La jeune Princesse Impératrice Troïka referma lentement la porte de sa chambre et poussa un soupir silencieux : la journée avait été harrassante. Pourtant, elle s'attendait à ces événements depuis plusieurs jours déjà, mais sa préparation psychique s'était révélée insuffisante.
Elle ôta la petite couronne de cristal qui ceignait son front soucieux et eut une pensée chaleureuse vers le peuple pingouin qui lui avait apporté son soutien à peine quelques heures avant l'apocalypse. Elle avait découvert, non sans étonnement, que ces petits êtres qui lui semblaient de prime abord bien inoffensifs, étaient en réalités des êtres doués d'une intelligence hors du commun et d'un extraordinaire pouvoir de télépathie. Quelle surprise d'entendre leurs petites voix résonner dans son crâne alors qu'ils se présentaient à elle, déchargeant en même temps leur précieuse livraison tout en surveillant du coin de l'oeil certains Dragons qui semblaient déjà se lécher les babines...
Il faut préciser que l'accueil qui avait été réservé à son premier dragon postal Collissimo n'était pas passé inaperçu et la nouvelle qu'il avait pu déguster quelques pingouins diplomates "volontaires" s'était répandue dans la petite communauté d'Arya Svit Kona comme une traînée de poudre... Heureusement, son propre pouvoir de télépathie avait permis à Troïka de rapidement rappeler à l'ordre les estomacs de ses Dragons. Cependant, son pouvoir de télépathe à elle se limitait à communiquer par la pensée avec ses Sujets, et c'est donc dans sa langue orale et maternelle qu'elle avait tenue la conversation avec les pingouins de l'Empereur FireFly.
Puis, alors que ses invités étaient tous repartis, sains et saufs, Dragon Paracétamol, le médecin en chef, l'avait avertie de l'apparition d'une soudaine maladie minière. Inquiète pour ses sujets qui travaillaient si dur au fond des mines, toujous plus profondes, la jeune impératrice avait dû quitter son poste avant d'avoir eu le temps de répartir sur ses colonies la totalité des ressources livrées.
C'est alors que, surgissant de l'hyperespace, aussi rapide et destructeur qu'un pet de Dragon dans une mine de métane, la flotte de Bozo le Clown l'avait attaquée.

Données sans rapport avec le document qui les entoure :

(** * Chatbot backend: request admission, authentication and chat turns

    A shallow embedding of [backend/app_fastapi.py].

    Conventions of the embedding.
    - Instants ([time.time()], [datetime.now()], the [exp] claim of a
      token) are integers counting whole seconds; [datetime.utcnow()] is
      read with its microsecond, which [jwt] drops from the [exp] claim.
    - A Python [dict] keyed by strings is a [gmap string _]; a MongoDB
      collection is the list of its documents in insertion order.
    - A handler is a function of the clock readings and of the process
      state that returns a result (a value or a raised exception) and the
      next state.
    - The libraries the handlers call are modelled by what they do for these
      handlers: [jwt] (as current PyJWT) with an ideal signature under the
      key HMAC-SHA256 works with, the store driver with calls that either
      answer or raise, the model as a function of the prompt. *)

From Stdlib Require Import ZArith QArith Lia.
From stdpp Require Import gmap strings pretty list sorting.

Local Open Scope Z_scope.

(** ** Rate limiting *)

Module RateLimiting.

(** [class RateLimiter]: the configured limit and, per client address,
    the list of recorded instants. *)
Record RateLimiter : Type := {
  requests_per_minute : Z;
  requests : gmap string (list Z)
}.

(** [RateLimiter.__init__] *)
Definition init (requests_per_minute : Z) : RateLimiter :=
  {| requests_per_minute := requests_per_minute; requests := ∅ |}.

(** [rate_limiter = RateLimiter()] *)
Definition rate_limiter : RateLimiter := init 60.

(** [[t for t in request_times if current_time - t < 60]] *)
Definition prune (current_time : Z) (request_times : list Z) : list Z :=
  filter (λ t, current_time - t < 60) request_times.

(** [RateLimiter.check], with the reading of [time.time()] as an
    argument. *)
Definition check (client_ip : string) (current_time : Z)
    (self : RateLimiter) : bool * RateLimiter :=
  match requests self !! client_ip with
  | Some request_times =>
      let request_times := prune current_time request_times in
      if Z.of_nat (length request_times) >=? requests_per_minute self
      then (false, self)
      else (true,
            {| requests_per_minute := requests_per_minute self;
               requests := <[client_ip := request_times ++ [current_time]]>
                             (requests self) |})
  | None =>
      (true,
       {| requests_per_minute := requests_per_minute self;
          requests := <[client_ip := [current_time]]> (requests self) |})
  end.

(** The instants retained for a client; a client never seen has none. *)
Definition retained (client_ip : string) (self : RateLimiter) : list Z :=
  default [] (requests self !! client_ip).

(** A sequence of calls to [check], each with its client and instant. *)
Fixpoint run (calls : list (string * Z)) (self : RateLimiter)
    : RateLimiter :=
  match calls with
  | [] => self
  | (c, t) :: calls => run calls (check c t self).2
  end.

(** The instants of the calls of [client_ip] that [check] admitted. *)
Fixpoint admitted (client_ip : string) (calls : list (string * Z))
    (self : RateLimiter) : list Z :=
  match calls with
  | [] => []
  | (c, t) :: calls =>
      let r := check c t self in
      (if r.1 && bool_decide (c = client_ip) then [t] else [])
        ++ admitted client_ip calls r.2
  end.

(** Every stored list is no longer than the limit. *)
Definition bounded (self : RateLimiter) : Prop :=
  ∀ c l, requests self !! c = Some l →
         Z.of_nat (length l) ≤ requests_per_minute self.

End RateLimiting.

(** ** Exceptions, results and the handler monad *)

(** The subclasses of [jwt.PyJWTError] that [jwt.decode] raises here. *)
Inductive jwt_error : Type :=
| DecodeError
| InvalidAlgorithmError
| InvalidSignatureError
| ExpiredSignatureError.

(** Python exceptions: [fastapi.HTTPException], [jwt.PyJWTError] and any
    other [Exception], kept with the text [str(e)] gives. *)
Inductive exn : Type :=
| HTTPException (status_code : Z) (detail : string)
    (headers : option (list (string * string)))
| PyJWTError (e : jwt_error)
| Exception (msg : string).

Inductive result (A : Type) : Type :=
| Return (a : A)
| Raise (e : exn).
Arguments Return {A} a.
Arguments Raise {A} e.

(** [str(e)] *)
Definition str (e : exn) : string :=
  match e with
  | HTTPException _ detail _ => detail
  | PyJWTError DecodeError => "Not enough segments"
  | PyJWTError InvalidAlgorithmError => "The specified alg value is not allowed"
  | PyJWTError InvalidSignatureError => "Signature verification failed"
  | PyJWTError ExpiredSignatureError => "Signature has expired"
  | Exception msg => msg
  end.

(** ** SHA-256 ([hashlib]) and the key of HMAC ([hmac]) *)

Module hashlib.

Local Open Scope N_scope.

(** Arithmetic on 32-bit words. *)
Definition word (x : N) : N := x mod 2 ^ 32.
Definition add (x y : N) : N := word (x + y).
Definition rotr (n x : N) : N :=
  word (N.lor (N.shiftr x n) (N.shiftl x (32 - n))).
Definition complement (x : N) : N := N.lxor x 0xffffffff.

(** The functions of FIPS 180-4, section 4.1.2. *)
Definition Ch (x y z : N) : N :=
  N.lxor (N.land x y) (N.land (complement x) z).
Definition Maj (x y z : N) : N :=
  N.lxor (N.lxor (N.land x y) (N.land x z)) (N.land y z).
Definition Sigma0 (x : N) : N :=
  N.lxor (N.lxor (rotr 2 x) (rotr 13 x)) (rotr 22 x).
Definition Sigma1 (x : N) : N :=
  N.lxor (N.lxor (rotr 6 x) (rotr 11 x)) (rotr 25 x).
Definition sigma0 (x : N) : N :=
  N.lxor (N.lxor (rotr 7 x) (rotr 18 x)) (N.shiftr x 3).
Definition sigma1 (x : N) : N :=
  N.lxor (N.lxor (rotr 17 x) (rotr 19 x)) (N.shiftr x 10).

(** The first [n] primes, by trial division. *)
Definition is_prime (p : N) : bool :=
  forallb (λ d, negb (p mod N.of_nat d =? 0)) (seq 2 (N.to_nat p - 2)).

Definition primes (n : nat) : list N :=
  take n (filter (λ p, is_prime p = true) (N.of_nat <$> seq 2 400)).

(** The integer cube root of a number below 2 ^ 108, bit by bit. *)
Definition cube_root (x : N) : N :=
  foldl (λ r bit, let r' := r + 2 ^ N.of_nat bit in
                  if r' * r' * r' <=? x then r' else r)
    0 (reverse (seq 0 36)).

(** The round constants: the first 32 bits of the fractional parts of the
    cube roots of the first 64 primes. The initial hash value: those of the
    square roots of the first 8 primes. *)
Definition K : list N :=
  (λ p, word (cube_root (p * 2 ^ 96))) <$> primes 64.

Definition H0 : list N :=
  (λ p, word (N.sqrt (p * 2 ^ 64))) <$> primes 8.

(** The message with its padding: a byte 0x80, NUL bytes up to 56 modulo
    64, and the length in bits as eight bytes, most significant first. *)
Definition big_endian (width : nat) (x : N) : list N :=
  (λ i, N.shiftr x (8 * N.of_nat i) mod 256) <$> reverse (seq 0 width).

Definition pad (message : list N) : list N :=
  let len := length message in
  let zeros := ((64 - (len + 9) `mod` 64) `mod` 64)%nat in
  message ++ [0x80] ++ replicate zeros 0 ++ big_endian 8 (8 * N.of_nat len).

(** The number a list of bytes denotes, most significant first. *)
Definition of_bytes (bytes : list N) : N :=
  foldl (λ acc b, 256 * acc + b) 0 bytes.

(** The lists of [n] elements a list splits into. *)
Fixpoint chunks {A : Type} (n count : nat) (l : list A) : list (list A) :=
  match count with
  | O => []
  | S count => take n l :: chunks n count (drop n l)
  end.

(** The message schedule; [recent] holds the words so far, the last one
    first. *)
Fixpoint schedule (more : nat) (recent : list N) : list N :=
  match more with
  | O => reverse recent
  | S more =>
      let w := add (add (sigma1 (recent !!! 1%nat)) (recent !!! 6%nat))
                 (add (sigma0 (recent !!! 14%nat)) (recent !!! 15%nat)) in
      schedule more (w :: recent)
  end.

(** One round on the working variables [a] to [h]. *)
Definition round (state : list N) (kw : N * N) : list N :=
  match state with
  | [a; b; c; d; e; f; g; h] =>
      let t1 := add (add (add h (Sigma1 e)) (add (Ch e f g) kw.1)) kw.2 in
      let t2 := add (Sigma0 a) (Maj a b c) in
      [add t1 t2; a; b; c; add d t1; e; f; g]
  | _ => state
  end.

(** The hash value after one more block of 64 bytes. *)
Definition compress (hash : list N) (block : list N) : list N :=
  let w := schedule 48 (reverse (of_bytes <$> chunks 4 16 block)) in
  zip_with add hash (foldl round hash (zip K w)).

Definition digest (message : list N) : list N :=
  let padded := pad message in
  mjoin (big_endian 4 <$>
           foldl compress H0 (chunks 64 (length padded `div` 64) padded)).

(** [hashlib.sha256(data).digest()] *)
Definition sha256 (data : string) : string :=
  String.string_of_list_ascii
    (Ascii.ascii_of_N <$>
       digest (Ascii.N_of_ascii <$> String.list_ascii_of_string data)).

(** [.hexdigest()] of a digest. *)
Definition hex (data : string) : string :=
  let digit (n : N) : string :=
    String.substring (N.to_nat n) 1 "0123456789abcdef" in
  String.concat ""
    ((λ c, digit (Ascii.N_of_ascii c / 16) +:+ digit (Ascii.N_of_ascii c mod 16))
       <$> String.list_ascii_of_string data).

End hashlib.

Module hmac.

(** [key.ljust(width, b"\0")] *)
Definition ljust (width : nat) (key : string) : string :=
  key +:+ String.string_of_list_ascii
            (replicate (width - String.length key) Ascii.zero).

(** The key [hmac.new(key, msg, hashlib.sha256)] works with (RFC 2104): a
    key longer than the block of 64 bytes is replaced by its digest, and the
    key is then filled up with NUL bytes to the block. *)
Definition block_key (key : string) : string :=
  ljust 64 (if (64 <? String.length key)%nat then hashlib.sha256 key
            else key).
Global Arguments block_key : simpl never.

End hmac.

(** ** Instants with their microsecond *)

(** A [datetime]: the whole seconds since the epoch and the microsecond
    within the second, from 0 to 999999. *)
Record datetime : Type := { epoch_second : Z; microsecond : Z }.

(** [d + timedelta(seconds=s)] *)
Definition datetime_add (d : datetime) (s : Z) : datetime :=
  {| epoch_second := epoch_second d + s; microsecond := microsecond d |}.

(** [a < b] and [a <= b] on datetimes. *)
Definition datetime_lt (a b : datetime) : Prop :=
  epoch_second a < epoch_second b
  ∨ (epoch_second a = epoch_second b ∧ microsecond a < microsecond b).

Definition datetime_le (a b : datetime) : Prop :=
  epoch_second a < epoch_second b
  ∨ (epoch_second a = epoch_second b ∧ microsecond a ≤ microsecond b).

(** The microsecond field is within its range. *)
Definition well_formed (d : datetime) : Prop := 0 ≤ microsecond d < 1000000.

(** ** Tokens ([jwt]) *)

Module jwt.

(** The claims the service writes and reads; tokens with other claims
    ([aud], [nbf], [iat], [iss]), which [jwt.decode] would validate as well,
    are outside the model. *)
Record Payload : Type := { sub : option string; exp : option Z }.

(** A token string is either text that is no signed token, or the
    serialisation of a header algorithm, a payload and a signature. The
    signature is an ideal MAC under the key HMAC works with: it is
    determined by the header, the payload and [hmac.block_key] of the key
    that made it, and it verifies under the keys with that same block key
    and under no other. *)
Inductive token : Type :=
| Unparsable (s : string)
| Signed (alg : string) (payload : Payload) (mac_key : string).

(** The number [jwt.encode] writes for a claim given as a datetime:
    [timegm(d.utctimetuple())], the whole seconds without the
    microsecond. *)
Definition numeric_date (d : datetime) : Z := epoch_second d.

(** [jwt.encode(payload, key, algorithm=...)], for a payload whose datetime
    claims are already the numbers [numeric_date] gives. *)
Definition encode (payload : Payload) (key : string) (algorithm : string)
    : token :=
  Signed algorithm payload (hmac.block_key key).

Elle pensait sa défense conséquente. Elle se trompait...
Troïka ouvrit la large fenêtre de sa chambre royale. Une âcre odeur de fumée picota ses narines. Des larmes, qu'elle aurait aimé être simplement la conséquence d'une irritation dûe à cette atmosphère chaotique, roulèrent silencieusement sur ses joues. Elle les essuya d'un geste rageur, refusant de céder aussi facilement après une seule bataille.
- Bozo, murmura-t-elle d'une voix sourde, Bozo je te jure que tous les univers ne seront pas assez vastes pour que tu échappes un jour à ma vengeance...
Un terrible hurlement empli de douleur s'éleva soudainement non loin du Palais. Un hurlement de dragonne, de plus en plus aigu, déchirant, insupportable. Encore un. Combien de ces cris de désespoir avait-elle entendu aujourd'hui? Ses Dragonnes avaient perdu leurs compagnons ou leurs enfants, et elles hurlaient depuis des heures en retrouvant leurs corps sous les décombres.
Le hurlement s'amplifia encore et Troïka frissonna. Elle ferma les yeux et ouvrit ses pensées vers cette dragonne dont la souffrance dépassait les mots. Son coeur se serra. Elle aurait aimé lui dire qu'elle était auprès d'elle, mais les Dragons étaient bien trop fiers pour accepter l'aide d'une humaine, même si cette dernière était leur impératrice. Elle resta donc silencieusement à ses côtés, prenant sa part, aussi discrètement que possible, de la douleur aigue qui brisait le coeur de la dracoïde. Puis, sans crier gare, alors que la jeune princesse pensait que cette longue plainte allait se muer en tendres gémissements avant de s'apaiser peu à peu, le cri redoubla de violence. Une haine, profonde, enflammée, inextinguible, avait surgi du plus profond de la dragonne.
Presque immédiatement, d'autres terrifiants hurlements s'élevèrent un peu partout dans la capitale, heurtant les hautes murailles du Palais, faisant trembler le sol plus sûrement qu'un séïsme. Fureur. Mort. Les Dragons réclamaient leur dû.
Troïka referma son esprit, laissant ses oreilles être le seul fil conducteur des terribles pensées meurtrières qui animaient son peuple. Au loin, un soleil rouge déclinait sur les hautes montagnes minières, dans un dégradé de couleur d'une infinie délicatesse. Prenant une large respiration, Troika rejeta la tête en arrière et laissa sa voix, emplie de colère, se joindre au choeur terrible des dragons.